The following sentence is the sentence $$6.45$$ in the book Algebraic Geometry I by Torsten Wedhorn and Ulrich Görtz

sentence To let $$X$$ be a local noetheric normal scheme and let $$U subset X$$ to be an open subset $$mathrm {codim} _X (X – U) geq 2$$. Then the restriction map $$Gamma (X, mathscr {O} _X) to Gamma (U, mathscr {O} _X)$$ is an isomorphism.

The proof starts with: "We can accept that $$X = mathrm {Spec} (A)$$ is affine … ". I wonder how you could assume that $$X$$ be affine?

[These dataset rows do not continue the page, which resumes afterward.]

(** * OOP Text Battle: characters, weapons and health bars

    A shallow embedding of [character.py] and [healthbar.py].

    Python objects live in a store and are named by references, so that
    aliasing (a weapon shared by several characters, the cycle between a
    character and its health bar) is modelled as the interpreter has it.
    Python integers are unbounded ([Z]); Python floats are IEEE-754 binary64,
    taken from the Standard Library's executable specification [SpecFloat]. *)

From Stdlib Require Import ZArith Lia Ascii String.
From Stdlib Require Import Floats.SpecFloat.
From stdpp Require Import base option list gmap strings pretty.

Open Scope Z_scope.

(** ** Exceptions and results *)

Inductive exn : Type :=
  | AttributeError
  | ZeroDivisionError
  | OverflowError
  | ValueError
  | KeyError.

Inductive result (A : Type) : Type :=
  | Ok (a : A)
  | Raise (e : exn).
Arguments Ok {A} a.
Arguments Raise {A} e.

(** ** Python floats (binary64) *)

Module PyFloat.

Definition prec : Z := 53.
Definition emax : Z := 1024.

(** An integer as an (unrounded) floating-point datum: mantissa [|z|],
    exponent 0. *)
Definition exact_int (z : Z) : spec_float :=
  match z with
  | Z0 => S754_zero false
  | Zpos p => S754_finite false p 0
  | Zneg p => S754_finite true p 0
  end.

(** [a / b] on two ints. CPython rounds the exact quotient of the two
    integers once, whatever their size, so the division is taken on the
    unrounded operands. [ZeroDivisionError] on a zero divisor,
    [OverflowError] when the quotient is too large for a float. *)
Definition int_truediv (a b : Z) : result spec_float :=
  if Z.eqb b 0 then Raise ZeroDivisionError
  else match SFdiv prec emax (exact_int a) (exact_int b) with
       | S754_infinity _ => Raise OverflowError
       | q => Ok q
       end.

(** The implicit conversion of an int operand to float: round to nearest,
    ties to even; [OverflowError] when the int is too large. *)
Definition int_to_float (n : Z) : result spec_float :=
  match binary_normalize prec emax n 0 false with
  | S754_infinity _ => Raise OverflowError
  | x => Ok x
  end.

(** [x * n] for a float [x] and an int [n]: [n] is converted, and the
    product is rounded to nearest even (it may be an infinity). *)
Definition float_mul_int (x : spec_float) (n : Z) : result spec_float :=
  match int_to_float n with
  | Raise e => Raise e
  | Ok y => Ok (SFmul prec emax x y)
  end.

(** Nearest integer to [m / 2^k], ties to the even neighbour. *)
Definition round_half_even (m k : Z) : Z :=
  let q := m / 2 ^ k in
  let r := m mod 2 ^ k in
  match 2 * r ?= 2 ^ k with
  | Lt => q
  | Gt => q + 1
  | Eq => if Z.even q then q else q + 1
  end.

(** [round(x)] with one argument: float to int, half to even;
    [OverflowError] on an infinity, [ValueError] on a NaN. *)
Definition round (x : spec_float) : result Z :=
  match x with
  | S754_zero _ => Ok 0
  | S754_infinity _ => Raise OverflowError
  | S754_nan => Raise ValueError
  | S754_finite s m e =>
      Ok (cond_Zopp s
            (match e with
             | Zneg k => round_half_even (Zpos m) (Zpos k)
             | _ => Zpos m * 2 ^ e
             end))
  end.

Definition one : spec_float := S754_finite false 4503599627370496 (-52).

End PyFloat.

(** ** Objects and the store *)

(** References to objects. *)
Abbreviation loc := positive.

(** Modelled from the spec: [weapon.py] is not part of the sources. A weapon
    is a record of a name and a damage value, built once and shared by
    reference. *)
Module Weapon.
Record t : Type := mk { name : string; damage : Z }.
End Weapon.

Module HealthBar.
Record t : Type := mk {
  entity : loc;
  length : Z;
  max_value : Z;
  current_value : Z;
  is_colored : bool;
  color : string
}.

Definition set_current_value (v : Z) (b : t) : t :=
  mk (entity b) (length b) (max_value b) v (is_colored b) (color b).
End HealthBar.

Module Character.
(** [default_weapon] and [health_bar] are attributes that only the
    subclasses set: on an object that lacks them they are [None], and
    reading them raises [AttributeError]. *)
Record t : Type := mk {
  name : string;
  health : Z;
  health_max : Z;
  weapon : loc;
  default_weapon : option loc;
  health_bar : option loc
}.

Definition set_health (v : Z) (c : t) : t :=
  mk (name c) v (health_max c) (weapon c) (default_weapon c) (health_bar c).
Definition set_weapon (wp : loc) (c : t) : t :=
  mk (name c) (health c) (health_max c) wp (default_weapon c) (health_bar c).
Definition set_default_weapon (wp : loc) (c : t) : t :=
  mk (name c) (health c) (health_max c) (weapon c) (Some wp) (health_bar c).
Definition set_health_bar (hb : loc) (c : t) : t :=
  mk (name c) (health c) (health_max c) (weapon c) (default_weapon c) (Some hb).
End Character.

(** The interpreter state: one store per class, and the lines printed so
    far. *)
Record World : Type := mkWorld {
  weapons : gmap loc Weapon.t;
  characters : gmap loc Character.t;
  bars : gmap loc HealthBar.t;
  stdout : list string
}.

(** ** Computations: state that survives an exception *)

Definition Py (A : Type) : Type := World -> World * result A.

Definition ret {A} (a : A) : Py A := fun w => (w, Ok a).

Definition bind {A B} (m : Py A) (k : A -> Py B) : Py B :=
  fun w =>
    match m w with
    | (w', Ok a) => k a w'
    | (w', Raise e) => (w', Raise e)
    end.

Notation "'let*' x ':=' m 'in' k" := (bind m (fun x => k))
  (at level 10, x name, m at level 100, k at level 200).
Notation "m ';;' k" := (bind m (fun _ => k))
  (at level 100, k at level 200, right associativity).

Definition lift {A} (r : result A) : Py A := fun w => (w, r).

Definition print (line : string) : Py unit :=
  fun w => (mkWorld (weapons w) (characters w) (bars w) (stdout w ++ [line]), Ok tt).

(** Attribute access on an object of each class. A reference is read in
    the store of the class its place expects: [weapon] and [default_weapon]
    hold weapon references. A reference outside that store stands for an
    object that has none of the attributes read there, such as [None]; an
    object of another class held in such a place is outside the model. *)
Definition get_weapon_obj (wp : loc) : Py Weapon.t :=
  fun w => (w, from_option Ok (Raise AttributeError) (weapons w !! wp)).

Definition get_character (c : loc) : Py Character.t :=
  fun w => (w, from_option Ok (Raise AttributeError) (characters w !! c)).

Definition get_bar (hb : loc) : Py HealthBar.t :=
  fun w => (w, from_option Ok (Raise AttributeError) (bars w !! hb)).

Definition get_attr {A} (a : option A) : Py A :=
  lift (from_option Ok (Raise AttributeError) a).

Definition update_character (f : Character.t -> Character.t) (c : loc) : Py unit :=
  fun w => (mkWorld (weapons w) (alter f c (characters w)) (bars w) (stdout w), Ok tt).

Definition update_bar (f : HealthBar.t -> HealthBar.t) (hb : loc) : Py unit :=
  fun w => (mkWorld (weapons w) (characters w) (alter f hb (bars w)) (stdout w), Ok tt).

Definition new_character (c : Character.t) : Py loc :=
  fun w =>
    let l := fresh (dom (characters w)) in
    (mkWorld (weapons w) (<[l := c]> (characters w)) (bars w) (stdout w), Ok l).

Definition new_bar (b : HealthBar.t) : Py loc :=
  fun w =>
    let l := fresh (dom (bars w)) in
    (mkWorld (weapons w) (characters w) (<[l := b]> (bars w)) (stdout w), Ok l).

(** ** healthbar.py *)

Definition esc : string := String "027"%char EmptyString.

Definition symbol_remaining : string := "█".
Definition symbol_lost : string := "░".
Definition barrier : string := "│".

(** A dict display: the pairs are stored in order, a later key replacing an
    earlier one. *)
Definition dict_of (items : list (string * string)) : gmap string string :=
  foldl (fun m kv => <[kv.1 := kv.2]> m) ∅ items.

Definition colors : gmap string string :=
  dict_of [
    ("red", esc +:+ "[91m");
    ("purple", esc +:+ "[95m");
    ("blue", esc +:+ "[94m");
    ("blue2", esc +:+ "[96m");
    ("blue3", esc +:+ "[94m");
    ("green", esc +:+ "[92m");
    ("green2", esc +:+ "[92m");
    ("yellow", esc +:+ "[93m");
    ("gray", esc +:+ "[90m");
    ("default", esc +:+ "[0m")
  ].

(** [d[key]]. *)
Definition subscript (d : gmap string string) (key : string) : result string :=
  from_option Ok (Raise KeyError) (d !! key).

(** [d.get(key) or d["default"]]: the right operand is evaluated only when
    the left one is [None] or the empty string. *)
Definition resolve_color (color : string) : result string :=
  match colors !! color with
  | Some (String a s) => Ok (String a s)
  | Some EmptyString | None => subscript colors "default"
  end.

Definition HealthBar_init (entity : loc) (length : Z) (is_colored : bool)
    (color : string) : Py loc :=
  let* e := get_character entity in
  let* c := lift (resolve_color color) in
  new_bar (HealthBar.mk entity length (Character.health_max e)
             (Character.health e) is_colored c).

Definition update (self : loc) : Py unit :=
  let* b := get_bar self in
  let* e := get_character (HealthBar.entity b) in
  update_bar (HealthBar.set_current_value (Character.health e)) self.

(** [sys.maxsize], the largest index ([Py_ssize_t]), on a 64-bit build. *)
Definition maxsize : Z := 2 ^ 63 - 1.

(** An int that fits an index. *)
Definition index_sized (n : Z) : bool :=
  (- maxsize - 1 <=? n) && (n <=? maxsize).

(** [len(s)]: the code points of a UTF-8 string are its bytes that are not
    continuation bytes (0x80 to 0xBF). *)
Definition is_continuation (a : ascii) : bool :=
  let n := Z.of_N (N_of_ascii a) in (128 <=? n) && (n <? 192).

Fixpoint py_len (s : string) : Z :=
  match s with
  | EmptyString => 0
  | String a s' => (if is_continuation a then 0 else 1) + py_len s'
  end.

(** [n] copies of [s] in a row; none when [n <= 0]. *)
Definition repeated (n : Z) (s : string) : string :=
  Nat.iter (Z.to_nat n) (fun acc => s +:+ acc) EmptyString.

(** [n * s] for an int [n] and a string [s]. The count is first converted
    to an index: [OverflowError] when it does not fit. A count below 1 gives
    the empty string. [OverflowError] again when the result would have more
    characters than an index can count. Running out of memory while the
    result is built is outside the model. *)
Definition str_repeat (n : Z) (s : string) : result string :=
  if negb (index_sized n) then Raise OverflowError
  else if n <? 1 then Ok EmptyString
  else if maxsize / n <? py_len s then Raise OverflowError
  else Ok (repeated n s).

(** The first two statements of [draw]: [(remaining_bars, lost_bars)]. *)
Definition glyph_counts (b : HealthBar.t) : result (Z * Z) :=
  match PyFloat.int_truediv (HealthBar.current_value b) (HealthBar.max_value b) with
  | Raise e => Raise e
  | Ok q =>
      match PyFloat.float_mul_int q (HealthBar.length b) with
      | Raise e => Raise e
      | Ok p =>
          match PyFloat.round p with
          | Raise e => Raise e
          | Ok remaining_bars => Ok (remaining_bars, HealthBar.length b - remaining_bars)
          end
      end
  end.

I find out this lemma on StackProject, but it doesn't really help.

## commutative algebra ring in which Jacobson Radical differs from Null Radical

Define $$Jac (R) = cap _ { mathfrak {m}, maximum} mathfrak {m}$$ and $$Nil (R) = cap _ { mathfrak {p}, prime} mathfrak {p}$$, Where $$R$$ is a commutative ring. Can someone give me an example of a commutative ring? $$R$$ so that $$Jac (R) ne Nil (R)$$, I have ruled out $$mathbb {Z} _ {n}, mathbb {Z}$$and every artinian ring. Should I look at polynomial rings?